WASHINGTON — The twin brothers were 3 when they fled Ukraine, then a Soviet republic, with their father and grandmother, Jewish refugees with only their suitcases and $750, hoping for a better life in the United States.
In the 40 years since, the first-born twin, Lt. Col. Alexander S. Vindman, has become a scholar, diplomat, decorated officer in the United States Army and Harvard-educated Ukraine expert on the White House’s National Security Council.
And on Tuesday, Colonel Vindman’s past and present converged as he became a star witness in the impeachment inquiry into President Trump, which is centered on the president’s dealings with the colonel’s native Ukraine.
Ensconced in the secure hearing rooms of the House Intelligence Committee on Capitol Hill in a midnight-blue dress uniform, a bevy of medals pinned to his chest, Colonel Vindman testified privately from morning until night. He recounted for House investigators how he was so alarmed by the president’s request to enlist Ukraine to smear his political rivals, and similar efforts by Mr. Trump’s allies, that he reported them to his superiors — twice.

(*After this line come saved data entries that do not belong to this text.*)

(** *** Two calls of PytestTests in one process *)

(** What one call appends to the list [BASE_PYTEST_ARGS] names. *)
Lemma pytests_args_of_appends (parsed_args : Namespace)
    (extra_pytests_args selected base : list string) :
  completers parsed_args = Some selected ->
  pytests_args_of DIR_OF_THIS_SCRIPT p_join registry parsed_args
    extra_pytests_args base =
  Return (base ++
          (excluded_test_flags registry selected ++
           (if coverage parsed_args
            then [ "--ignore=ycmd/tests/python/testdata"; "--cov=ycmd" ]
            else []) ++
           match extra_pytests_args with
           | [] => [ p_join DIR_OF_THIS_SCRIPT "ycmd" ]
           | _ => extra_pytests_args
           end)).
Proof.
  intros Hsel. unfold pytests_args_of. rewrite Hsel, extend_test_flags_eq.
  simpl. destruct (coverage parsed_args), extra_pytests_args; simpl;
    rewrite <- ?app_assoc; simpl; rewrite ?app_nil_r; reflexivity.
Qed.

Lemma PytestTests_run_eq (parsed_args : Namespace)
    (extra_pytests_args pytests_args : list string) (p : process OS) :
  pytests_args_of DIR_OF_THIS_SCRIPT p_join registry parsed_args
    extra_pytests_args (BASE_PYTEST_ARGS p) = Return pytests_args ->
  let after := PytestTests_run registry parsed_args extra_pytests_args p in
  BASE_PYTEST_ARGS after.1 = pytests_args /\
  environ after.1 = environ p /\
  match pytests_env DIR_OF_THIS_SCRIPT p_join on_windows parsed_args
          (environ p) with
  | Return env =>
      exists status,
        events after.1 =
        events p ++
        [ Spawn ([ sys_executable; "-m"; "pytest" ] ++ pytests_args) env
            status ]
  | Raise _ => events after.1 = events p
  end.
Proof.
  intros Hargs after. subst after.
  unfold PytestTests_run, mbind, M_bind, get_BASE_PYTEST_ARGS.
  rewrite Hargs. simpl.
  destruct (pytests_env DIR_OF_THIS_SCRIPT p_join on_windows parsed_args
              (environ p)) as [env|e]; simpl; [|auto].
  unfold check_call, mbind, M_bind, get_environ, call_os. simpl.
  destruct (spawn _ env (os p)) as [o [status|e]]; simpl.
  - destruct (Z.eqb status 0); simpl; eauto.
  - eauto.
Qed.

(** [PytestTests] extends the list [BASE_PYTEST_ARGS] names in place:
    however a first call ends, the list then holds what it held before
    followed by the arguments this call added, which are never none; a
    second call in the same process starts from that list and adds the
    same arguments again, and the test process it starts gets both
    runs. *)
Theorem PytestTests_run_accumulates (parsed_args : Namespace)
    (extra_pytests_args selected : list string) (p : process OS) :
  completers parsed_args = Some selected ->
  let first := PytestTests_run registry parsed_args extra_pytests_args p in
  let second :=
    PytestTests_run registry parsed_args extra_pytests_args first.1 in
  exists added,
    added <> [] /\
    BASE_PYTEST_ARGS first.1 = BASE_PYTEST_ARGS p ++ added /\
    BASE_PYTEST_ARGS second.1 = BASE_PYTEST_ARGS p ++ added ++ added /\
    match pytests_env DIR_OF_THIS_SCRIPT p_join on_windows parsed_args
            (environ p) with
    | Return env =>
        exists status1 status2,
          events second.1 =
          events p ++
          [ Spawn ([ sys_executable; "-m"; "pytest" ] ++
                   BASE_PYTEST_ARGS p ++ added) env status1;
            Spawn ([ sys_executable; "-m"; "pytest" ] ++
                   BASE_PYTEST_ARGS p ++ added ++ added) env status2 ]
    | Raise _ => events second.1 = events p
    end.
Proof.
  intros Hsel first second. subst second first.
  pose proof (pytests_args_of_appends parsed_args extra_pytests_args selected
                (BASE_PYTEST_ARGS p) Hsel) as Hargs1.
  destruct (PytestTests_run_eq _ _ _ p Hargs1) as (Hbase1 & Henv1 & Hev1).
  remember (PytestTests_run registry parsed_args extra_pytests_args p).1
    as p1 eqn:Hp1.
  pose proof (pytests_args_of_appends parsed_args extra_pytests_args selected
                (BASE_PYTEST_ARGS p1) Hsel) as Hargs2.
  destruct (PytestTests_run_eq _ _ _ p1 Hargs2) as (Hbase2 & _ & Hev2).
  rewrite Henv1 in Hev2. eexists. split; [|split; [exact Hbase1|split]].
  - destruct (coverage parsed_args), extra_pytests_args;
      destruct (excluded_test_flags registry selected); discriminate.
  - rewrite Hbase2, Hbase1, <- app_assoc. reflexivity.
  - destruct (pytests_env DIR_OF_THIS_SCRIPT p_join on_windows parsed_args
                (environ p)) as [env|e].
    + destruct Hev1 as [status1 Hev1]. destruct Hev2 as [status2 Hev2].
      exists status1, status2. rewrite Hev2, Hev1, Hbase1, <- !app_assoc.
      reflexivity.
    + rewrite Hev2. exact Hev1.
Qed.

(** *** PytestTests on Windows without PATH *)

(** On Windows, when [PATH] is not in [os.environ], [PytestTests] raises
    [KeyError] and starts no test process, but [BASE_PYTEST_ARGS] already
    has the test arguments of this call appended. *)
Theorem PytestTests_run_windows_no_PATH (parsed_args : Namespace)
    (extra_pytests_args selected : list string) (p : process OS) :
  on_windows = true ->
  environ p !! "PATH" = None ->
  completers parsed_args = Some selected ->
  exists pytests_args,
    pytests_args_of DIR_OF_THIS_SCRIPT p_join registry parsed_args
      extra_pytests_args (BASE_PYTEST_ARGS p) = Return pytests_args /\
    PytestTests_run registry parsed_args extra_pytests_args p =
    ({| os := os p; environ := environ p; BASE_PYTEST_ARGS := pytests_args;
        stdout := stdout p; events := events p |},
     Fail (Exception (KeyError "PATH"))).
Proof.
  intros Hwin HPATH Hsel.
  unfold PytestTests_run, mbind, M_bind, get_BASE_PYTEST_ARGS.
  unfold pytests_args_of at 2. rewrite Hsel, extend_test_flags_eq. simpl.
  eexists. split.
  - unfold pytests_args_of. rewrite Hsel, extend_test_flags_eq. reflexivity.
  - unfold pytests_env. rewrite Hwin.
    assert (Hnone : (if no_retry parsed_args
                     then <[ "YCM_TEST_NO_RETRY" := "1" ]> (environ p)
                     else environ p) !! "PATH" = None).
    { destruct (no_retry parsed_args); [|exact HPATH].
      rewrite lookup_insert_ne by discriminate. exact HPATH. }
    rewrite Hnone. reflexivity.
Qed.

End ProcessFacts.

(** *** On the sample machines *)

#[local] Existing Instance Machine.machine_system.

(** [FindExecutable_spec] where npm is in the second directory of [PATH]. *)
Lemma FindExecutable_spec_sample :
  exists found,
    FindExecutable (H:=Machine.posix) "npm"
      (Machine.start Machine.with_npm Machine.posix_environ) =
    (Machine.start Machine.with_npm Machine.posix_environ, Done found) /\
    found = Some "/bin/npm".
Proof.
  destruct (FindExecutable_spec (H:=Machine.posix) (H0:=Machine.machine_system)
              "npm" "/usr/bin:/bin"
              (Machine.start Machine.with_npm Machine.posix_environ) eq_refl)
    as (found & Heq & _).
  exists found. split; [exact Heq|].
  vm_compute in Heq. injection Heq as <-. reflexivity.
Defined.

It was one of the more memorable turns in an inquiry that has been full of them. Colonel Vindman, who is fluent in Ukrainian, was the first White House official to testify who listened in on a July 25 call between Mr. Trump and President Volodymyr Zelensky of Ukraine. With his long résumé and military credentials, he immediately became a problem for Republicans.

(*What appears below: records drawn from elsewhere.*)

Lemma extract_worker_S f visited upperBound eid0 :
  extract_worker (S f) visited upperBound eid0 =
  (eid <- liftUF (find eid0) ;;
   if set_has Nat.eqb eid visited || num_negative upperBound then throw
   else
     g <- get ;;
     match classes_get eid g with
     | None => throw
     | Some eclass =>
         ec <- deref eclass ;;
         extract_each (extract_worker f) (set_add Nat.eqb eid visited)
           (nodes ec) XUndefined upperBound
     end).
Proof. reflexivity. Qed.

(** The class [i] holds the single node [nd]. *)
Definition node_of (g : EGraph) (i : EClassId) (nd : ENode) : Prop :=
  exists ref ec,
    classes_get i g = Some ref /\
    nth_error (store g) ref = Some ec /\
    nodes ec = [nd].

(** An e-graph as a sequence of [add]s without [merge] builds it: every id
    is its own representative, and its class holds one node, over smaller
    ids, which is the node that [hashcons] binds to it. *)
Record tree_like (g : EGraph) : Prop := mkTreeLike {
  tl_inv : egraph_inv g;
  tl_roots : forall i, i < gsize g -> isroot g i;
  tl_node : forall i, i < gsize g ->
    exists nd, node_of g i nd /\ ids_ok i (children nd);
  tl_hash : forall nd i, hashcons_get nd g = Some i -> node_of g i nd;
  tl_keys : forall k, In k (map fst (classes g)) -> k < gsize g
}.

Lemma node_of_functional g i nd nd' :
  node_of g i nd -> node_of g i nd' -> nd = nd'.
Proof.
  intros (r & ec & A & B & C) (r' & ec' & A' & B' & C'). congruence.
Qed.

Lemma tree_like_empty : tree_like EG.empty.
Proof.
  constructor.
  - apply egraph_ok_inv. reflexivity.
  - intros i Hi. vm_compute in Hi. lia.
  - intros i Hi. vm_compute in Hi. lia.
  - intros nd i H. discriminate.
  - intros k [].
Qed.

Lemma Forall2_roots g l :
  Forall (isroot g) l -> Forall2 (root_of (unionFind g)) l l.
Proof. induction 1; constructor; auto. now apply root_of_root. Qed.

Lemma In_map_set_key {V} (k k0 : nat) (v : V) m :
  In k (map fst (map_set Nat.eqb k0 v m)) -> k = k0 \/ In k (map fst m).
Proof.
  induction m as [|[k' v'] m IH]; simpl.
  - intros [H|[]]. now left.
  - destruct (Nat.eqb_spec k0 k'); simpl; [tauto|].
    intros [H|H]; [tauto|]. destruct (IH H); tauto.
Qed.

(** [add] on such an e-graph. *)
Lemma add_tree g nd :
  tree_like g -> ids_ok (gsize g) (children nd) ->
  exists eid g',
    add nd g = Ret eid g' /\
    tree_like g' /\
    eid < gsize g' /\
    gsize g <= gsize g' /\
    node_of g' eid nd /\
    (forall i nd', i < gsize g -> node_of g i nd' -> node_of g' i nd').
Proof.
  intros [Hinv Hr Hn Hh Hkeys] Hok.
  destruct (add_spec g nd Hinv Hok)
    as (eid & e & g' & E & Hop & Hcan & Hwf & Hsz & Hroot & Hcl & Hst & Hnew).
  destruct (add_inv g nd Hinv Hok) as (eid0 & g0 & E0 & Hinv' & Hlt & _).
  rewrite E in E0. inversion E0; subst eid0 g0. clear E0.
  assert (e = nd).
  { apply enode_ext; [exact Hop|]. symmetry.
    eapply Forall2_root_functional; [|exact Hcan].
    apply Forall2_roots. unfold ids_ok in Hok.
    eapply Forall_impl; [|exact Hok]. intros a. apply Hr. }
  subst e.
  assert (Hmono : forall i nd', i < gsize g -> node_of g i nd' -> node_of g' i nd').
  { intros i nd' Hi (ref & ec & A & B & C).
    destruct (Hst ref ec B) as (ec' & B' & N' & _).
    exists ref, ec'. rewrite Hcl by exact Hi. split; [exact A|].
    split; [exact B' | congruence]. }
  assert (Hroots' : forall i, i < gsize g -> isroot g' i).
  { intros i Hi. eapply root_of_is_root. apply (Hroot i i Hi).
    apply root_of_root. now apply Hr. }
  exists eid, g'. split; [exact E|].
  destruct Hnew as [(A & B & C & D & F) | (A & B & C & D & F & G)].
  - assert (Hnd : node_of g' eid nd).
    { assert (Hg : hashcons_get nd g = Some eid)
        by (unfold hashcons_get in *; now rewrite <- C).
      apply Hmono; [|now apply Hh].
      pose proof (hashcons_get_ok g nd Hinv) as Ho. rewrite Hg in Ho. exact Ho. }
    split; [|split; [exact Hlt | split; [exact Hsz | split; [exact Hnd | exact Hmono]]]].
    constructor; [exact Hinv'| | | |].
    + intros i Hi. apply Hroots'. lia.
    + intros i Hi. rewrite D in Hi. destruct (Hn i Hi) as (nd' & H1 & H2).
      exists nd'. split; [now apply Hmono | exact H2].
    + intros nd' i Hi.
      assert (Hg : hashcons_get nd' g = Some i)
        by (unfold hashcons_get in *; now rewrite <- C).
      apply Hmono; [|now apply Hh].
      pose proof (hashcons_get_ok g nd' Hinv) as Ho. rewrite Hg in Ho. exact Ho.
    + intros k Hin. rewrite B in Hin. rewrite D. now apply Hkeys.
  - assert (Hnd : node_of g' eid nd).
    { exists (List.length (store g)), (createSingletonEClass nd).
      split; [|split; [exact D | reflexivity]].
      unfold classes_get. rewrite F. apply map_get_set_same, Nat.eqb_refl. }
    split; [|split; [exact Hlt | split; [exact Hsz | split; [exact Hnd | exact Hmono]]]].
    constructor; [exact Hinv'| | | |].
    + intros i Hi. destruct (Nat.eq_dec i (gsize g)) as [->|Hne];
        [|apply Hroots'; lia].
      destruct (add_cases g nd Hinv Hok) as (e1 & g1 & E1 & U & Hc).
      destruct (hashcons_get e1 g1) as [x|].
      * rewrite E in Hc. inversion Hc; subst. pose proof (uo_size _ _ U). lia.
      * destruct Hc as (g2 & E2 & Hu). rewrite E in E2. inversion E2; subst g2.
        unfold isroot. rewrite Hu. simpl.
        pose proof (uo_size _ _ U) as Hs1. unfold gsize in Hs1 |- *.
        rewrite nth_error_app2 by lia. rewrite Hs1, Nat.sub_diag. reflexivity.
    + intros i Hi. destruct (Nat.eq_dec i (gsize g)) as [->|Hne].
      * exists nd. split; [now rewrite <- A | exact Hok].
      * destruct (Hn i ltac:(lia)) as (nd' & H1 & H2).
        exists nd'. split; [apply Hmono; [lia | exact H1] | exact H2].
    + intros nd' i Hi. unfold hashcons_get in Hi. rewrite G in Hi.
      destruct (enode_eqb nd' nd) eqn:Heq.
      * apply enode_eqb_eq in Heq. subst nd'.
        rewrite map_get_set_same in Hi by apply enode_eqb_refl.
        inversion Hi; subst i. exact Hnd.
      * rewrite enode_get_set_ne in Hi by exact Heq.
        assert (Hg : hashcons_get nd' g = Some i) by exact Hi.
        apply Hmono; [|now apply Hh].
        pose proof (hashcons_get_ok g nd' Hinv) as Ho. rewrite Hg in Ho. exact Ho.
    + intros k Hin. rewrite F in Hin. apply In_map_set_key in Hin.
      destruct Hin as [->|Hin]; [lia|]. apply Hkeys in Hin. lia.
Qed.

(** The class [e] represents the term [t], node by node. *)
Fixpoint rep (g : EGraph) (t : Term) (e : EClassId) : Prop :=
  match t with
  | mkTerm o cs =>
      exists es,
        e < gsize g /\ node_of g e (mkENode o es) /\ all2 (rep g) cs es
  end.

Lemma rep_mono g h t :
  gsize g <= gsize h ->
  (forall i nd, i < gsize g -> node_of g i nd -> node_of h i nd) ->
  forall e, rep g t e -> rep h t e.
Proof.
  intros Hsz Hm. induction t as [o cs IH] using Term_rect'.
  intros e (es & H1 & H2 & H3). exists es. split; [lia|].
  split; [now apply Hm|]. eapply all2_impl; eauto.
Qed.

Mr. Trump assailed him on Twitter, though not by name, branding him a “Never Trumper” without evidence. Conservative pundits and allies of the president questioned the colonel’s loyalty, insinuating he might be a spy for the country of his birth. But House Republicans, perhaps fearing a backlash, took pains to defend Colonel Vindman’s honor — even as they insisted he was wrong about Mr. Trump.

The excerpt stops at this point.